A significant consequence of the effectiveness of HIV treatments has been the survival and the ageing of people living with HIV. Welcome as this has been, it has also highlighted the psychological, social, and medical needs of this cohort of people who have survived through very harrowing times. It is likely that survivors of Covid-19, especially those who have experienced severe illness or prolonged symptoms, both physical and psychological, will need further support and care, as happened in the case of HIV. Families bereaved by the loss of close relatives and deprived of access to them, and of the opportunity of saying good bye, will also be likely to experience prolonged difficulties.

The impact of caring for people living and dying with HIV is well documented, with significant levels of work-related stress and burnout being recognised in HIV care workers (Horsman & Sheeran, 1995; Catalan, Burgess, Pergami et al., 1996; Valjee & van Dyk, 2014).
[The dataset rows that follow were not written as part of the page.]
(** Ambiguous documents, trailing text and misplaced commas. *)
Example rejects_duplicate : strict_document (render (JObject [("a", text "x"); ("a", text "y")])) = Invalid.
Proof. vm_compute. reflexivity. Qed.
Example rejects_trailing : strict_document (render (text "x") ++ [LOpenArray]) = Invalid.
Proof. vm_compute. reflexivity. Qed.
Example rejects_comma : strict_document [LOpenArray; LScalar SNull; LComma; LCloseArray] = Invalid.
Proof. vm_compute. reflexivity. Qed.

(** 64 arrays around a value are accepted, 65 are not. *)
Example depth_64 : strict_document (render (Nat.iter 64 (fun v => JArray [v]) (text "x"))) = Value (Nat.iter 64 (fun v => JArray [v]) (text "x")).
Proof. vm_compute. reflexivity. Qed.
Example depth_65 : strict_document (render (Nat.iter 65 (fun v => JArray [v]) (text "x"))) = Invalid.
Proof. vm_compute. reflexivity. Qed.
End Example_wire.
(** ** What is sent *)

(** One frame per chunk, with the next sequence number each. *)
Inductive sends (open : StreamOpen) : Z -> list string -> string -> Prop :=
| sends_nil n : sends open n [] ""
| sends_cons n chunk chunks data rest :
    records "stream_event" (input_event open (next_sequence n) "data" chunk 0 0) data ->
    sends open (next_sequence n) chunks rest ->
    sends open n (chunk :: chunks) (frame data +:+ rest).

Definition chunk_ok (chunk : string) : Prop := 1 <= strlen chunk /\ (len chunk <= TargetAccessMaxStreamDataBytes)%Z.

(** An input is sent as one frame, refused without effect, or retires the
    stream after a part of the frame. *)
Lemma input_spec kind data rows cols st s :
  let n := next_sequence (sm_InputSequence st) in
  let '((st', s'), r) := input kind data rows cols (st, s) in
  sm_Open st' = sm_Open st /\
  match r with
  | Ok _ => ss_Closed s' = ss_Closed s /\ sm_InputSequence st' = n /\ exists bytes,
      records "stream_event" (input_event (sm_Open st) n kind data rows cols) bytes /\
      cn_Output (ss_Conn s') = cn_Output (ss_Conn s) +:+ frame bytes
  | Err e => e = ErrUnavailable /\ exists out, cn_Output (ss_Conn s') = cn_Output (ss_Conn s) +:+ out /\
      (out = "" \/ ss_Closed s' = true /\ exists bytes,
         records "stream_event" (input_event (sm_Open st) n kind data rows cols) bytes /\ prefix_of out (frame bytes))
  end.
Proof.
  cbv zeta. unfold input.
  assert (forall s2 : Session, ss_Conn s2 = ss_Conn s -> exists out, cn_Output (ss_Conn s2) = cn_Output (ss_Conn s) +:+ out /\
      (out = "" \/ ss_Closed s2 = true /\ exists bytes,
         records "stream_event" (input_event (sm_Open st) (next_sequence (sm_InputSequence st)) kind data rows cols) bytes /\ prefix_of out (frame bytes))) as Hno.
  { intros s2 ->. exists "". rewrite string_app_nil_r. auto. }
  destruct (_ || ss_Closed s) eqn:Hg; [split_and!; [done..|by apply Hno]|].
  destruct (input_fails _); [split_and!; [done..|by apply Hno]|]. unfold on_conn. cbn [sm_Open set_input_sequence].
  pose proof (writeRecord_spec "stream_event" (input_event (sm_Open st) (next_sequence (sm_InputSequence st)) kind data rows cols) (ss_Conn s)) as Hw.
  destruct (writeRecord "stream_event" _ (ss_Conn s)) as [c1 [[]|e]]; destruct Hw as (_ & out & Ho & Hr).
  - split_and!; [done..|]. destruct Hr as (bytes & Hb & ->). by exists bytes.
  - split_and!; [done..|]. exists out. split; [done|]. destruct Hr as [->|Hr]; [by left|by right].
Qed.

(** The bytes of the next event. *)
Definition next_chunk (data : string) : string := take_bytes (strlen data `min` 16384) data.

(** [n] bytes of [data] were written, and [err] is the error. *)
Definition written_as (st : Stream) (s : Session) (data : string) (n : nat) (err : option error) (s' : Session) : Prop :=
  exists chunks out tail,
    sends (sm_Open st) (sm_InputSequence st) chunks out /\ Forall chunk_ok chunks /\ flat chunks = take_bytes n data /\
    cn_Output (ss_Conn s') = cn_Output (ss_Conn s) +:+ out +:+ tail /\
    match err with
    | None => n = strlen data /\ tail = ""
    | Some e => e = ErrUnavailable /\ n < strlen data /\
        (tail = "" \/ ss_Closed s' = true /\ exists bytes,
           records "stream_event"
             (input_event (sm_Open st) (Nat.iter (S (length chunks)) next_sequence (sm_InputSequence st)) "data"
                (next_chunk (drop_bytes n data)) 0 0) bytes /\
           prefix_of tail (frame bytes))
    end.

Lemma take_bytes_app n m s : take_bytes (n + m) s = take_bytes n s +:+ take_bytes m (drop_bytes n s).
Proof.
  revert s. induction n as [|n IH]; intros s; [by destruct s|]. destruct s as [|c s]; [by destruct m|].
  simpl. by rewrite IH, string_app_cons.
Qed.

Lemma drop_bytes_add n m s : drop_bytes (n + m) s = drop_bytes m (drop_bytes n s).
Proof. revert s. induction n as [|n IH]; intros s; [done|]. destruct s as [|c s]; [by destruct m|]. apply IH. Qed.

Lemma take_all_bytes s : take_bytes (strlen s) s = s.
Proof. unfold strlen. induction s as [|c s IH]; [done|]. simpl. by rewrite IH. Qed.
A similar impact of burnout and trauma is becoming apparent in those caring for people at risk of coronavirus infection, including the elderly in care homes, or in the hospitals where severe complications from coronavirus are treated. An added concern in the case of coronavirus is the high risk of infection of health and care workers, due to the high infectivity of the virus. The need to develop forms of support and care for healthcare workers is already apparent in the case of Covid-19.

Concluding comments

While the infectivity and social and economic impact of the coronavirus infection is much greater than that of HIV, there are important lessons from the experience of dealing with the latter. The importance of science as a guide to practice is clear in both cases, as is the need to recognise the limits of medicines and vaccines, and the continuous need to rely on good individual and community actions, as well as public health measures. Fighting stigma and discrimination, and ensuring adequate access to prevention and care for all on a global scale, are shared objectives for both viral infections. 

The language and the emotions associated with death played an important part in dealing with HIV and its consequences, and Covid-19 is raising complex issues concerning loss and grief which will need to find their own expression and adaptations. This will not be easy in view of the nature and extent of the losses.

Finally, even if future access to vaccines and behavioural changes lead to a reduction of the incidence or even eradication of coronavirus infection, the emotional and practical needs of the survivors of coronavirus and their relatives will require creative responses involving statutory services as well as volunteers.

- Jose Catalan, Barbara Hedge and Damien Ridge are the authors of HIV in the UK: Voices from the Epidemic (2021), Routledge, Abingdon, Oxon.